== About this task ==
Transcribe verbatim every line from the line containing "- destruct (to_after" to the end of the entries, including both endpoints. Output nothing beyond those lines.

** Data extracts follows **

(* ===== verification/LifecycleInvariant.v ===== *)
(** * The invariant of jobs on their way through the server

    The store in memory as a [JobStore], the invariant [good] of the server of [Lifecycle.v],
    and that its steps keep it.  The invariant is a conjunction over jobs: a step touches one
    job ([touches]), the others do not see it ([good_frame]), and for that one job a step is
    a [handover] from one place in the code to the next. *)

From S2P Require Import Prelude GoStrings Scoring Store JobQueue Lifecycle.
From Stdlib Require Import SpecFloat.

Local Open Scope list_scope.

(** ** The store in memory is a job store *)

Section instance.
Context `{GoUnicode} {X N C : Type} (jc_zero : C).
Context (oob : spec_float → Z) (weights : list (string * spec_float)).

Definition memory_store : JobStore (store X N C) X N C := {|
  job_rows := λ s, jobs (jt s);
  run_rows := λ s, jobFromRun jc_zero <$> runs (rt s);
  store_create := Create;
  store_update := Update;
  store_graduate := GraduateJob oob weights
|}.

Lemma memory_get (s : store X N C) id :
  @store_get _ _ _ _ memory_store s id = Get jc_zero s id.
Proof. unfold store_get, Get; simpl. by rewrite lookup_fmap. Qed.

(** A name that has a number has a domain. *)
Definition domains_ok (s : store X N C) : Prop :=
  ∀ n i, domains (dt s) !! n = Some i → is_Some (domainsByID (dt s) !! i).

Lemma domain_ok s name now :
  domains_ok s → let '(s', i) := getOrCreateDomainLocked s name now in
                 domains_ok s' ∧ is_Some (domainsByID (dt s') !! i).
Proof.
  intros D. unfold getOrCreateDomainLocked. destruct (domains (dt s) !! name) as [i|] eqn:E; [by eauto|].
  split; simpl; [|rewrite lookup_insert_eq; by eauto].
  intros n i; simpl; intros [[<- <-]|[Hn Hi]]%lookup_insert_Some; apply lookup_insert_is_Some'; eauto.
Qed.

Lemma domain_tables (s : store X N C) name now :
  let '(s', i) := getOrCreateDomainLocked s name now in jt s' = jt s ∧ rt s' = rt s.
Proof. unfold getOrCreateDomainLocked. by destruct (domains (dt s) !! name). Qed.

#[export] Program Instance memory_laws : @JobStoreLaws _ _ _ _ memory_store := {| store_ok := domains_ok |}.
Next Obligation.
  intros s job g s' job' E. simpl in *. unfold Create in E.
  destruct (jobs (jt s) !! j_ID job) eqn:Ej; [done|]. injection E as <- <-.
  split; [done|]. repeat split; try done; simpl; by case_decide.
Qed.
Next Obligation.
  intros s job. simpl. unfold Update. destruct (jobs (jt s) !! j_ID job); [|by eauto]. by eexists.
Qed.
Next Obligation.
  intros s job es now s' g E. simpl in *. unfold GraduateJob in E.
  destruct (jobs (jt s) !! j_ID job) eqn:Ej; [|by injection E as <- <-].
  pose proof (domain_ok s (j_Domain job) now) as Hok. pose proof (domain_tables s (j_Domain job) now) as Ht.
  destruct (getOrCreateDomainLocked s (j_Domain job) now) as [s1 i]. destruct Ht as [Hj Hr].
  destruct (score_of _ _ _ _ _ _) as [score|] eqn:Es;
    [destruct (domainsByID (dt s1) !! i) as [d|] eqn:Ed|]; injection E as <- <-.
  - split; [|rewrite Hj, Hr; simpl; split; [by eauto|]; split; [done|]].
    + intros [D _]%Hok n k Hk. simpl in *. apply lookup_insert_is_Some'. right. by apply (D n).
    + eexists. by rewrite fmap_insert.
  - split; [by intros [? _]%Hok|]. rewrite Hj, Hr. split; [|done].
    intros [_ [? ?]]%Hok. congruence.
  - split; [by intros [? _]%Hok|]. rewrite Hj, Hr. split; [|done].
    intros _. unfold score_of in Es. by case_decide.
Qed.
End instance.

(** ** The invariant *)

Section roles.
Context {X N C : Type}.
Implicit Types th : thread X N C.

(** The goroutine holds the ticket of its job: the job is in no queue, and in no other hand. *)
Definition carrier th : bool :=
  match th with
  | Submitting _ | Dequeued _ | Loaded _ | Registered _ _ | Requeue _ | Engine _ _ | Progress _ _ _ | Ended _ _
  | Failing _ | Panicked _ | Recovering _ => true
  | _ => false
  end.
(** Its function is in the registry. *)
Definition registered th : bool :=
  match th with
  | Registered _ _ | Requeue _ | Engine _ _ | Progress _ _ _ | Ended _ _ | Failing _ | Panicked _ | Leaving _ => true
  | _ => false
  end.
(** It has read its job and means to run it, or is past that. *)
Definition held th : bool :=
  match th with Submitting _ | Dequeued _ => false | _ => carrier th end.
(** It runs the engine. *)
Definition engaged th : bool := match th with Engine _ _ | Progress _ _ _ => true | _ => false end.
(** It accounts for a job that is queued in the store, or for one that is running. *)
Definition waits th : bool :=
  match th with
  | Submitting _ | Dequeued _ | Loaded _ | Registered _ _ | Unqueued _ | Graduating _ => true
  | _ => false
  end.
Definition runs_job th : bool :=
  match th with Engine _ _ | Progress _ _ _ | Ended _ _ | Panicked _ | Recovering _ => true | _ => false end.
End roles.

Section invariant.
Context {S X N C : Type} {JS : JobStore S X N C} {JL : @JobStoreLaws S X N C JS}.
Implicit Types (w : world S X N C) (th : thread X N C) (job : Job N C) (id : string) (t : nat).

Definition row_status w id : option JobStatus := j_Status <$> job_rows (w_store w) !! id.
Definition run_status w id : option JobStatus := j_Status <$> run_rows (w_store w) !! id.

Definition queued w id : Prop := row_status w id = Some JobQueued.
Definition running w id : Prop := row_status w id = Some JobRunning.
Definition gone w id : Prop := row_status w id = None.
Definition dead w id : Prop := gone w id ∧ run_status w id = Some JobCanceled.

(** Goroutine [t] is at [th], with the job [id]. *)
Definition at_ w t th id : Prop := w_threads w !! t = Some th ∧ job_of th = Some id.

Definition thread_ok w id th : Prop :=
  match th with
  | Submitting _ | Dequeued _ | Loaded _ | Registered _ _ => queued w id ∨ dead w id
  | Requeue _ => dead w id
  | Engine _ _ | Panicked _ | Recovering _ => running w id ∨ gone w id
  | Ended job _ => isTerminalStatus (j_Status job) = true ∧ (running w id ∨ gone w id)
  | Progress _ _ row => j_ID row = id ∧ (running w id ∧ j_Status row = JobRunning ∨ gone w id)
  | Failing _ | Leaving _ => gone w id
  | Interrupting _ _ | Reaping _ => ¬ queued w id
  | Graduating job =>
      j_Status job = JobCanceled ∨
      j_Status job = JobFailed ∧ ¬ queued w id ∧ ∀ t' th', at_ w t' th' id → engaged th' = false
  | Idle | Canceling _ _ | Unqueued _ => True
  end.

(** What holds of one job. *)
Record good_id w id : Prop := {
  gi_named : ∀ t th, at_ w t th id → id ≠ ""%string;
  gi_once : run_status w id = None ∨ gone w id;
  gi_ticket : id ∈ pending (w_queue w) → queued w id ∨ dead w id;
  gi_pending : id ∈ pending (w_queue w) → ∀ t th, at_ w t th id → carrier th = false;
  gi_carrier : ∀ t th t' th', at_ w t th id → at_ w t' th' id → carrier th = true → carrier th' = true → t = t';
  gi_thread : ∀ t th, at_ w t th id → thread_ok w id th;
  gi_registry : ∀ t, w_cancels w !! id = Some t ↔ ∃ th, at_ w t th id ∧ registered th = true;
  gi_leaving : ∀ t t' th, at_ w t (Leaving id) id → at_ w t' th id → held th = false;
  gi_queued : queued w id → id ∈ pending (w_queue w) ∨ ∃ t th, at_ w t th id ∧ waits th = true;
  gi_running : running w id → ∃ t th, at_ w t th id ∧ runs_job th = true
}.

Record store_good (s : S) : Prop := {
  sg_rows : ∀ id job, job_rows s !! id = Some job → j_ID job = id ∧ id ≠ ""%string;
  sg_runs : ∀ id job, run_rows s !! id = Some job → j_ID job = id ∧ id ≠ ""%string;
  sg_ok : store_ok s
}.

Record queue_good (q : InMemoryQueue) : Prop := {
  qg_open : closed q = false;
  qg_nodup : NoDup (pending q)
}.

Record good w : Prop := {
  g_store : store_good (w_store w);
  g_queue : queue_good (w_queue w);
  g_id : ∀ id, good_id w id
}.

Ltac light := try done; try tauto; try (intros; destruct_or?; simplify_eq; simpl in *; tauto);
  try (intros; simplify_eq; split; [simpl; tauto|by intros]).
(** The same, with the contents of the queue. *)
Ltac light_queue Hp :=
  light; try (rewrite ?Hp; tauto); try (intros i ?; rewrite (Hp i); tauto);
  try (intros; simplify_eq; rewrite Hp; tauto).

(** *** One step touches one job *)

Record touches w w' t id : Prop := {
  to_rows : ∀ id', id' ≠ id → job_rows (w_store w') !! id' = job_rows (w_store w) !! id';
  to_runs : ∀ id', id' ≠ id → run_rows (w_store w') !! id' = run_rows (w_store w) !! id';
  to_queue : ∀ id', id' ≠ id → id' ∈ pending (w_queue w') ↔ id' ∈ pending (w_queue w);
  to_cancels : ∀ id', id' ≠ id → w_cancels w' !! id' = w_cancels w !! id';
  to_threads : ∀ t', t' ≠ t → w_threads w' !! t' = w_threads w !! t';
  to_before : ∀ th, w_threads w !! t = Some th → job_of th = None ∨ job_of th = Some id;
  to_after : ∀ th, w_threads w' !! t = Some th → job_of th = None ∨ job_of th = Some id
}.

Lemma touches_at w w' t id t' th id' : touches w w' t id → id' ≠ id → at_ w' t' th id' ↔ at_ w t' th id'.
Proof.
  intros T Hne. unfold at_. destruct (decide (t' = t)) as [->|Ht]; [|by rewrite (to_threads _ _ _ _ T)].
  split; intros [H1 H2].
  - destruct (to_after _ _ _ _ T _ H1); congruence.
  - destruct (to_before _ _ _ _ T _ H1); congruence.
Qed.

Lemma touches_status w w' t id id' :
  touches w w' t id → id' ≠ id → row_status w' id' = row_status w id' ∧ run_status w' id' = run_status w id'.
Proof. intros T Hne. unfold row_status, run_status. by rewrite (to_rows _ _ _ _ T), (to_runs _ _ _ _ T). Qed.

** End of Data extracts **

== Answer section ==
  - destruct (to_after _ _ _ _ T _ H1); congruence.
  - destruct (to_before _ _ _ _ T _ H1); congruence.
Qed.

Lemma touches_status w w' t id id' :
  touches w w' t id → id' ≠ id → row_status w' id' = row_status w id' ∧ run_status w' id' = run_status w id'.
Proof. intros T Hne. unfold row_status, run_status. by rewrite (to_rows _ _ _ _ T), (to_runs _ _ _ _ T). Qed.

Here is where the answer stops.